#### Exercise material:
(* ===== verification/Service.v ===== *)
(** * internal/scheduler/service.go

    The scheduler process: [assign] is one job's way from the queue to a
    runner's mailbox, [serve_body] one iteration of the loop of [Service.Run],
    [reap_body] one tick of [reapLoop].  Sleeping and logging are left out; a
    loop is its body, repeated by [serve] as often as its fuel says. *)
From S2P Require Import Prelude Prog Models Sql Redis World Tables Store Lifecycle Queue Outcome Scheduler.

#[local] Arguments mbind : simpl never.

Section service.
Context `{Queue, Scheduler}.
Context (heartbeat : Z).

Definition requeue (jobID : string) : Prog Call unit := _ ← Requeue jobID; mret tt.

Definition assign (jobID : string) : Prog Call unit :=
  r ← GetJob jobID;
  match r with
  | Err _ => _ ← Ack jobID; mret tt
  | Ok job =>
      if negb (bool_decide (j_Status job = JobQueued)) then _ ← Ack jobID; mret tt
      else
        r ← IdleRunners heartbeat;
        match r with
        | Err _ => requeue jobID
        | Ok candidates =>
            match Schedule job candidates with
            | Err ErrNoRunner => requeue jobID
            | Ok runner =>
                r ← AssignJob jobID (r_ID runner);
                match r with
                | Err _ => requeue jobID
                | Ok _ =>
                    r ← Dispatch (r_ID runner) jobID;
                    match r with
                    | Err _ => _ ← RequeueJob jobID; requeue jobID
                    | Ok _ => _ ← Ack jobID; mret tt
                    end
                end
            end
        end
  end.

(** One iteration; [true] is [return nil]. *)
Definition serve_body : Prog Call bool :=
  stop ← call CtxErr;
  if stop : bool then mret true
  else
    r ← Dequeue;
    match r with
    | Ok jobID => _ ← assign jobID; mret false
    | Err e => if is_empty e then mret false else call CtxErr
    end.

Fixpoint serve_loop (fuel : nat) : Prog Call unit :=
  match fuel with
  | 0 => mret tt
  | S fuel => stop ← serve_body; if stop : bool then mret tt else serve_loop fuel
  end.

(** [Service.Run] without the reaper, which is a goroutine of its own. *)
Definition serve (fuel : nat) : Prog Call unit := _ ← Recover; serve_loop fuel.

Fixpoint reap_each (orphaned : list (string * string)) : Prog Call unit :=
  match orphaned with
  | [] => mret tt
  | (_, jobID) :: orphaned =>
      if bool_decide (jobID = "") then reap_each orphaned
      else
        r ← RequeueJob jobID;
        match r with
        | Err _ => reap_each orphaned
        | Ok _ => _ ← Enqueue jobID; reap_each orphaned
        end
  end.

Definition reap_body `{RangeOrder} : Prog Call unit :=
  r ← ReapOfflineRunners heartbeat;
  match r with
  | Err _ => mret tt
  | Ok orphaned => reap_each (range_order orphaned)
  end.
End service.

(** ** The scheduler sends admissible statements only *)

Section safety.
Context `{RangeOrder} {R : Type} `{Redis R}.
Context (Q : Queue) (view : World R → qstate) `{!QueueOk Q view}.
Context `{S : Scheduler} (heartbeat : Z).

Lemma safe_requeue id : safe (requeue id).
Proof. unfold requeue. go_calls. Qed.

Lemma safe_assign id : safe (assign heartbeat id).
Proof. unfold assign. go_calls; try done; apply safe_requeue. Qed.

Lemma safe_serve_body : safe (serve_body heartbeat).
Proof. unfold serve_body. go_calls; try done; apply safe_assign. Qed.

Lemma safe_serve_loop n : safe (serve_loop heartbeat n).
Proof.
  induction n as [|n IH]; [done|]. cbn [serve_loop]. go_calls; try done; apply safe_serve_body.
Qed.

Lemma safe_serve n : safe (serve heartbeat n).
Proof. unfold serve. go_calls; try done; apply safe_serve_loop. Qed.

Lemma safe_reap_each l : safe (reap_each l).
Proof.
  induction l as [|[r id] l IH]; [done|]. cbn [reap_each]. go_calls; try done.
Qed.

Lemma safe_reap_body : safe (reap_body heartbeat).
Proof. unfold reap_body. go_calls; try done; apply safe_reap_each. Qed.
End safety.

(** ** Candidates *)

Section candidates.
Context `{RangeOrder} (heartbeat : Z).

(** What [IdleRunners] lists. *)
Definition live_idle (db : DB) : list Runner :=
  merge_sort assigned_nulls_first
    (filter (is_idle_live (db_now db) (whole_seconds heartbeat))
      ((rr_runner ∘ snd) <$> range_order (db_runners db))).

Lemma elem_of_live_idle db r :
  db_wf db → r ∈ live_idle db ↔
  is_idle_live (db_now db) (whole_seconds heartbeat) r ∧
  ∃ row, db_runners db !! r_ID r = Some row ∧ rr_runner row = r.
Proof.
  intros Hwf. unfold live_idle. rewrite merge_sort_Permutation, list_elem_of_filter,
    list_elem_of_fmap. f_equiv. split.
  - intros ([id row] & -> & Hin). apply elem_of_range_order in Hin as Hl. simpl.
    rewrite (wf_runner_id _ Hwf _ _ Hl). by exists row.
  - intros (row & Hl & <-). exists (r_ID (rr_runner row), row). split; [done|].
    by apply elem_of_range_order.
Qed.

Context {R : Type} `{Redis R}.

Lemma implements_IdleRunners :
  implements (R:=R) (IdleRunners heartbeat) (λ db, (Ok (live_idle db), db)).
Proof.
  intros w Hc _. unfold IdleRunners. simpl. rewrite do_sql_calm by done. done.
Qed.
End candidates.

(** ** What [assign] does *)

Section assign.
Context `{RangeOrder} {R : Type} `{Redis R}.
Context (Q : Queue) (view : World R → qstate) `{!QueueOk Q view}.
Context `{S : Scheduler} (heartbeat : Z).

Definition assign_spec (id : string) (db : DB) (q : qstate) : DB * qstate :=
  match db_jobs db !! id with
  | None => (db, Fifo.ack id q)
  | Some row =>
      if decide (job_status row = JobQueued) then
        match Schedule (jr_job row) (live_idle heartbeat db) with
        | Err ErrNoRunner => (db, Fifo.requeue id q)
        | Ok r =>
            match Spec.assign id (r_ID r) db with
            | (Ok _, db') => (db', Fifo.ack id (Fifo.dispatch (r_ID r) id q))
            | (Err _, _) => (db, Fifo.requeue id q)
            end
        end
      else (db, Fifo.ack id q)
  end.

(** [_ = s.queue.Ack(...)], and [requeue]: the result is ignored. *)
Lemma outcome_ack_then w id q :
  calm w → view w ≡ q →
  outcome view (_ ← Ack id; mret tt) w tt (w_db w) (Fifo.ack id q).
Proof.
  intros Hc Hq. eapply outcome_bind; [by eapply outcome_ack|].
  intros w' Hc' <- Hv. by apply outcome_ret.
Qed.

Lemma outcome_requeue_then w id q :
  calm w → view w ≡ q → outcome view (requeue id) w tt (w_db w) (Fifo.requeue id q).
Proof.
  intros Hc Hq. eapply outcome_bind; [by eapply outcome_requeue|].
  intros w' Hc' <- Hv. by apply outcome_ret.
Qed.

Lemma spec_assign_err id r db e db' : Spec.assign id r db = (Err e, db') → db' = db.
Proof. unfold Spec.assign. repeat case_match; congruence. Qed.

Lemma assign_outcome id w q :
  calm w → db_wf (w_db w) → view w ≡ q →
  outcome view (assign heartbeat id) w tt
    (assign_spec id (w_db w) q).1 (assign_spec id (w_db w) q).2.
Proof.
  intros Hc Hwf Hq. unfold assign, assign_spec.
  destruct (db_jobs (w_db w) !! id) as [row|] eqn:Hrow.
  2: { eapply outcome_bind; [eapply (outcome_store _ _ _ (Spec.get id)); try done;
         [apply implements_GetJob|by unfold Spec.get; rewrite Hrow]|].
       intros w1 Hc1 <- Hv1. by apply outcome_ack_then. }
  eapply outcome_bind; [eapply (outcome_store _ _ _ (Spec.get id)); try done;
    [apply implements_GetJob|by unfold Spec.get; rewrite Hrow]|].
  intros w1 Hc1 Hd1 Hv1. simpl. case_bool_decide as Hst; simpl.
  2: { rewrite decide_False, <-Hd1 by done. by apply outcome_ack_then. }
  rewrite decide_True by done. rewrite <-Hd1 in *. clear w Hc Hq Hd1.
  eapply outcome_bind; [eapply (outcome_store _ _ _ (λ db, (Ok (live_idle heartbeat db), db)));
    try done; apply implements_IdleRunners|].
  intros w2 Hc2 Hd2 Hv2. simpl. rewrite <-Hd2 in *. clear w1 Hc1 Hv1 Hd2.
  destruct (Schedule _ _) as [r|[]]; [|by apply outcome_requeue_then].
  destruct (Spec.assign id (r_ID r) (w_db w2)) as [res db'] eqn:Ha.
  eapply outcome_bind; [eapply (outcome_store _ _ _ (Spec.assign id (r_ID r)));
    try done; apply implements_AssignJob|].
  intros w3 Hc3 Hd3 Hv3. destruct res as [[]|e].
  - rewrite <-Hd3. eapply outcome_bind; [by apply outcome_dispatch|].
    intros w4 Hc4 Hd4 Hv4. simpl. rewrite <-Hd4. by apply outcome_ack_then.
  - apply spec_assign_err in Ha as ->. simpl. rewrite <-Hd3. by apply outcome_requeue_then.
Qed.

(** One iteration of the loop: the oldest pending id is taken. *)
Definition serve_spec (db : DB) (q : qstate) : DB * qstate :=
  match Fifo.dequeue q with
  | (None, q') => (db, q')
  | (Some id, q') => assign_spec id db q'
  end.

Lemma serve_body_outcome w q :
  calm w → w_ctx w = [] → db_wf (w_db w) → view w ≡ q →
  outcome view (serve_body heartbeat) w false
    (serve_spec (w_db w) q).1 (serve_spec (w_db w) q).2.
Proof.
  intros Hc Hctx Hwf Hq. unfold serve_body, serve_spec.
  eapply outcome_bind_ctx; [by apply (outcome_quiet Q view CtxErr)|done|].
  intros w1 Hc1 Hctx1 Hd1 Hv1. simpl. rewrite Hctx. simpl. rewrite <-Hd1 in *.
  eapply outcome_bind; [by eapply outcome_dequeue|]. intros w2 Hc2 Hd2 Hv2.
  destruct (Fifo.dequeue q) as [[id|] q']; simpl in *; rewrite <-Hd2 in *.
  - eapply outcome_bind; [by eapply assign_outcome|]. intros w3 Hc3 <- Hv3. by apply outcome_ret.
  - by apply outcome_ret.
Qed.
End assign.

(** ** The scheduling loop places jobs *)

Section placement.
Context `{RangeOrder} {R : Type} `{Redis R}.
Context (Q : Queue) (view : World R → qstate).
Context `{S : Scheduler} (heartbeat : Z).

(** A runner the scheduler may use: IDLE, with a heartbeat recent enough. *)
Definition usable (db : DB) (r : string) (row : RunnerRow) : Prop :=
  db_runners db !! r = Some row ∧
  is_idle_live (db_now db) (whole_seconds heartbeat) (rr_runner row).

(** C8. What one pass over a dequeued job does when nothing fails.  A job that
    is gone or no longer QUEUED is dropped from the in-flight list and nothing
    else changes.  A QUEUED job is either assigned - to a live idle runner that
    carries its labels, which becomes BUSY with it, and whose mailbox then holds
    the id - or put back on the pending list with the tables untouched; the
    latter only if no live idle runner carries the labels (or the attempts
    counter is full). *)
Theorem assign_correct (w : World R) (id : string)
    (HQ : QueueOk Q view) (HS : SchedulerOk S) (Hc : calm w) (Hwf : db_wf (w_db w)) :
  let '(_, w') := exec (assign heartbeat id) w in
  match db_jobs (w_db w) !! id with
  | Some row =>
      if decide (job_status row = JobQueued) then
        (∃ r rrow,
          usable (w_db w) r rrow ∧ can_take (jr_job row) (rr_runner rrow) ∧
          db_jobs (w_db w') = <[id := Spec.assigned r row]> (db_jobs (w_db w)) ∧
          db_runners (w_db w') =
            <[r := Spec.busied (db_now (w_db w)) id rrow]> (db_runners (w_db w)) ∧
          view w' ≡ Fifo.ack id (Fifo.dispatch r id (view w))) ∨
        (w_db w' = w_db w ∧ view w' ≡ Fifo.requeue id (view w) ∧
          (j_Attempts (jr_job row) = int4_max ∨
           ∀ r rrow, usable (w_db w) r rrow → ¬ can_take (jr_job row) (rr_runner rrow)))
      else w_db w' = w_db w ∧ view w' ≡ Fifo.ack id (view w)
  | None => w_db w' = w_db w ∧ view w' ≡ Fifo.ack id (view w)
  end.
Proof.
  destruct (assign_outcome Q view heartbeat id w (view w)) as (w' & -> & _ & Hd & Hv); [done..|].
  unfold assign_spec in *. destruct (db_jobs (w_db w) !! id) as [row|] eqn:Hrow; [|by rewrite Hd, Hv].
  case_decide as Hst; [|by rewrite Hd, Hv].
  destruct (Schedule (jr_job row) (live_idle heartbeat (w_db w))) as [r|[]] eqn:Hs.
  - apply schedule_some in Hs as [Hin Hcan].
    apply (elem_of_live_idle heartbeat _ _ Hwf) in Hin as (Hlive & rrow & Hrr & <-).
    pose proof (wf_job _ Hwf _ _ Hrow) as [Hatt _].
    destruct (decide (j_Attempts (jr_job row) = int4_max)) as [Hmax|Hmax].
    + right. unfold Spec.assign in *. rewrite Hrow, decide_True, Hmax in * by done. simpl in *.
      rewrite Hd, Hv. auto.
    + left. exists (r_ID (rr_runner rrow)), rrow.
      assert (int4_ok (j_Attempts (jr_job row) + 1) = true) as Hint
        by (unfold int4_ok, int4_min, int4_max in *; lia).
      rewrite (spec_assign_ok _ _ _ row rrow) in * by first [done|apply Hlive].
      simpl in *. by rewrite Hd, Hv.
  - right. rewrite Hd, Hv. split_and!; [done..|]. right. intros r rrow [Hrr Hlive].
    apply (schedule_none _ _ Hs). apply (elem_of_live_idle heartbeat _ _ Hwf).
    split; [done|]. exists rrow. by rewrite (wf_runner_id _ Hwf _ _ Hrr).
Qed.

#### Required work:
What is needed is a verbatim copy of every line in the records above from the one containing "else serve_loop fuel" down to the one containing "jobID) :: orphaned =>", both included, and nothing more.

#### Reply:
  | S fuel => stop ← serve_body; if stop : bool then mret tt else serve_loop fuel
  end.

(** [Service.Run] without the reaper, which is a goroutine of its own. *)
Definition serve (fuel : nat) : Prog Call unit := _ ← Recover; serve_loop fuel.

Fixpoint reap_each (orphaned : list (string * string)) : Prog Call unit :=
  match orphaned with
  | [] => mret tt
  | (_, jobID) :: orphaned =>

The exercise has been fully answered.